TASK DETAILS: Print the data that follows exactly.

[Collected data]
Definition engaged (k : terms) (p : publisher) : Prop := paired k (true, 0, true) (false, 1, true) (locals p).

(** An entry with the name, and the signal it refers to. *)
Lemma named_entry l j x y e :
  Subscriptions.distinct (Subscriptions.names l) -> Subscriptions.names l !! j = Some (x, y) ->
  LC.registered l !! j = Some e ->
  exists s, LC.find_local_signal x l = Some (j, e) /\ LC.signals l !! LC.signal e = Some s /\
    LocalSignal.sig_id s = x /\ LocalSignal.sig_metadata s = y.
Proof.
  intros HN Hx He. pose proof (Subscriptions.key_intro _ _ _ _ HN Hx) as Hk.
  destruct (Subscriptions.find_local_signal_key _ _ _ HN Hk) as (e' & s & Hf & He' & Hs & Hn & Hid).
  rewrite He in He'. injection He' as <-. exists s. split_and!; try done. congruence.
Qed.

Lemma paired_other k fv fd l : agreeable k -> paired k fv fd l -> n k <> m k.
Proof. intros [(_ & _ & Hne) _ _ _ _ _ _] [_ [H1 H2] _ _ _] Heq. rewrite Heq in H1. congruence. Qed.

Lemma paired_domain k fv fd l :
  agreeable k -> paired k fv fd l ->
  Subscriptions.domain (Subscriptions.names l) (n k) = Some (m k) /\
  Subscriptions.domain (Subscriptions.names l) (m k) = None.
Proof.
  intros [(_ & Ht & Hne) _ [_ Hv] _ [_ Hd] _ _] [HN [H1 H2] _ _ _]. unfold Subscriptions.domain.
  rewrite H1, H2, Hv, Hd, !(bool_decide_false (tid k = "")), (bool_decide_true (tid k = tid k)),
    bool_decide_false by done. cbn [orb]. split; [|done]. by eapply Subscriptions.key_intro.
Qed.

Lemma paired_views k fv fd l :
  paired k fv fd l -> exists vv vd, Subscriptions.views l !! n k = Some vv /\ Subscriptions.views l !! m k = Some vd /\
    (Subscriptions.v_explicit vv, Subscriptions.v_count vv, Subscriptions.v_data vv) = fv /\
    (Subscriptions.v_explicit vd, Subscriptions.v_count vd, Subscriptions.v_data vd) = fd.
Proof.
  intros [_ _ (e & He & _ & _ & _ & _ & Hv) (d & Hd & _ & _ & _ & Hfd) _].
  exists (Subscriptions.view_of e), (Subscriptions.view_of d). unfold Subscriptions.views.
  by rewrite !lookup_fmap, He, Hd.
Qed.

(** Subscribing and unsubscribing keep all but the flags. *)
Lemma paired_flags k fv fd fv' fd' l l' vv vd :
  paired k fv fd l -> same_core l l' -> is_Some (LC.tables l' !! td k) ->
  Subscriptions.views l' !! n k = Some vv -> Subscriptions.views l' !! m k = Some vd ->
  (Subscriptions.v_explicit vv, Subscriptions.v_count vv, Subscriptions.v_data vv) = fv' ->
  (Subscriptions.v_explicit vd, Subscriptions.v_count vd, Subscriptions.v_data vd) = fd' ->
  paired k fv' fd' l'.
Proof.
  intros [HN HN2 (e & He & H1 & H2 & H3 & H4 & _) (d & Hd & D1 & D2 & D3 & _) _] Hc Ht Hvv Hvd Hfv Hfd.
  rewrite <- (same_core_names _ _ Hc) in HN, HN2.
  destruct (same_core_entry _ _ _ _ Hc He) as (e' & He' & Hcore).
  destruct (same_core_entry _ _ _ _ Hc Hd) as (d' & Hd' & Hcored).
  unfold core in Hcore, Hcored. injection Hcore as E1 E2 E3 E4. injection Hcored as E5 E6 E7 E8.
  pose proof (Subscriptions.view_lookup _ _ _ _ He' Hvv) as ->.
  pose proof (Subscriptions.view_lookup _ _ _ _ Hd' Hvd) as ->.
  split; [done|done| | |done].
  - exists e'. rewrite E1, E2, E3, E4. by split_and!.
  - exists d'. rewrite E6, E7, E8. by split_and!.
Qed.

Lemma idle_offered k p :
  agreeable k -> idle k p ->
  exists e d sv st, offered p (sid k) (tid k) (n k) (m k) e d sv st (td k) (start k) (delta k) /\
    LC.signal e = al k /\ LocalSignal.sig_metadata sv = mv k /\ LocalSignal.sig_metadata st = mt k.
Proof.
  intros [(Hs & Ht & Hne) _ [Hr1 Htv] _ [Hr2 Htd] Hl Ho]
    [HN [H1 H2] (e & He & E1 & E2 & E3 & E4 & Ef) (d & Hd & D1 & D2 & D3 & Df) HT].
  destruct (named_entry _ _ _ _ _ HN H1 He) as (sv & Hfv & Hsv & Hidv & Hmv).
  destruct (named_entry _ _ _ _ _ HN H2 Hd) as (st & Hft & Hst & Hidt & Hmt).
  exists e, d, sv, st. split; [|done]. unfold flags in Ef, Df. injection Ef as Ef1 Ef2 Ef3. injection Df as Df1 Df2 Df3.
  split; try done; rewrite ?Hmv, ?Hmt, ?D3; try done. unfold subscribed. by rewrite Ef1, Ef2, Df1, Df2.
Qed.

ANSWER TO THE PROBLEM:
Definition engaged (k : terms) (p : publisher) : Prop := paired k (true, 0, true) (false, 1, true) (locals p).

(** An entry with the name, and the signal it refers to. *)
Lemma named_entry l j x y e :
  Subscriptions.distinct (Subscriptions.names l) -> Subscriptions.names l !! j = Some (x, y) ->
  LC.registered l !! j = Some e ->
  exists s, LC.find_local_signal x l = Some (j, e) /\ LC.signals l !! LC.signal e = Some s /\
    LocalSignal.sig_id s = x /\ LocalSignal.sig_metadata s = y.
Proof.
  intros HN Hx He. pose proof (Subscriptions.key_intro _ _ _ _ HN Hx) as Hk.
  destruct (Subscriptions.find_local_signal_key _ _ _ HN Hk) as (e' & s & Hf & He' & Hs & Hn & Hid).
  rewrite He in He'. injection He' as <-. exists s. split_and!; try done. congruence.
Qed.

Lemma paired_other k fv fd l : agreeable k -> paired k fv fd l -> n k <> m k.
Proof. intros [(_ & _ & Hne) _ _ _ _ _ _] [_ [H1 H2] _ _ _] Heq. rewrite Heq in H1. congruence. Qed.

Lemma paired_domain k fv fd l :
  agreeable k -> paired k fv fd l ->
  Subscriptions.domain (Subscriptions.names l) (n k) = Some (m k) /\
  Subscriptions.domain (Subscriptions.names l) (m k) = None.
Proof.
  intros [(_ & Ht & Hne) _ [_ Hv] _ [_ Hd] _ _] [HN [H1 H2] _ _ _]. unfold Subscriptions.domain.
  rewrite H1, H2, Hv, Hd, !(bool_decide_false (tid k = "")), (bool_decide_true (tid k = tid k)),
    bool_decide_false by done. cbn [orb]. split; [|done]. by eapply Subscriptions.key_intro.
Qed.

Lemma paired_views k fv fd l :
  paired k fv fd l -> exists vv vd, Subscriptions.views l !! n k = Some vv /\ Subscriptions.views l !! m k = Some vd /\
    (Subscriptions.v_explicit vv, Subscriptions.v_count vv, Subscriptions.v_data vv) = fv /\
    (Subscriptions.v_explicit vd, Subscriptions.v_count vd, Subscriptions.v_data vd) = fd.
Proof.
  intros [_ _ (e & He & _ & _ & _ & _ & Hv) (d & Hd & _ & _ & _ & Hfd) _].
  exists (Subscriptions.view_of e), (Subscriptions.view_of d). unfold Subscriptions.views.
  by rewrite !lookup_fmap, He, Hd.
Qed.

(** Subscribing and unsubscribing keep all but the flags. *)
Lemma paired_flags k fv fd fv' fd' l l' vv vd :
  paired k fv fd l -> same_core l l' -> is_Some (LC.tables l' !! td k) ->
  Subscriptions.views l' !! n k = Some vv -> Subscriptions.views l' !! m k = Some vd ->
  (Subscriptions.v_explicit vv, Subscriptions.v_count vv, Subscriptions.v_data vv) = fv' ->
  (Subscriptions.v_explicit vd, Subscriptions.v_count vd, Subscriptions.v_data vd) = fd' ->
  paired k fv' fd' l'.
Proof.
  intros [HN HN2 (e & He & H1 & H2 & H3 & H4 & _) (d & Hd & D1 & D2 & D3 & _) _] Hc Ht Hvv Hvd Hfv Hfd.
  rewrite <- (same_core_names _ _ Hc) in HN, HN2.
  destruct (same_core_entry _ _ _ _ Hc He) as (e' & He' & Hcore).
  destruct (same_core_entry _ _ _ _ Hc Hd) as (d' & Hd' & Hcored).
  unfold core in Hcore, Hcored. injection Hcore as E1 E2 E3 E4. injection Hcored as E5 E6 E7 E8.
  pose proof (Subscriptions.view_lookup _ _ _ _ He' Hvv) as ->.
  pose proof (Subscriptions.view_lookup _ _ _ _ Hd' Hvd) as ->.
  split; [done|done| | |done].
  - exists e'. rewrite E1, E2, E3, E4. by split_and!.
  - exists d'. rewrite E6, E7, E8. by split_and!.
Qed.

Lemma idle_offered k p :
  agreeable k -> idle k p ->
  exists e d sv st, offered p (sid k) (tid k) (n k) (m k) e d sv st (td k) (start k) (delta k) /\
    LC.signal e = al k /\ LocalSignal.sig_metadata sv = mv k /\ LocalSignal.sig_metadata st = mt k.
Proof.
  intros [(Hs & Ht & Hne) _ [Hr1 Htv] _ [Hr2 Htd] Hl Ho]
    [HN [H1 H2] (e & He & E1 & E2 & E3 & E4 & Ef) (d & Hd & D1 & D2 & D3 & Df) HT].
  destruct (named_entry _ _ _ _ _ HN H1 He) as (sv & Hfv & Hsv & Hidv & Hmv).
  destruct (named_entry _ _ _ _ _ HN H2 Hd) as (st & Hft & Hst & Hidt & Hmt).
  exists e, d, sv, st. split; [|done]. unfold flags in Ef, Df. injection Ef as Ef1 Ef2 Ef3. injection Df as Df1 Df2 Df3.
  split; try done; rewrite ?Hmv, ?Hmt, ?D3; try done. unfold subscribed. by rewrite Ef1, Ef2, Df1, Df2.
Qed.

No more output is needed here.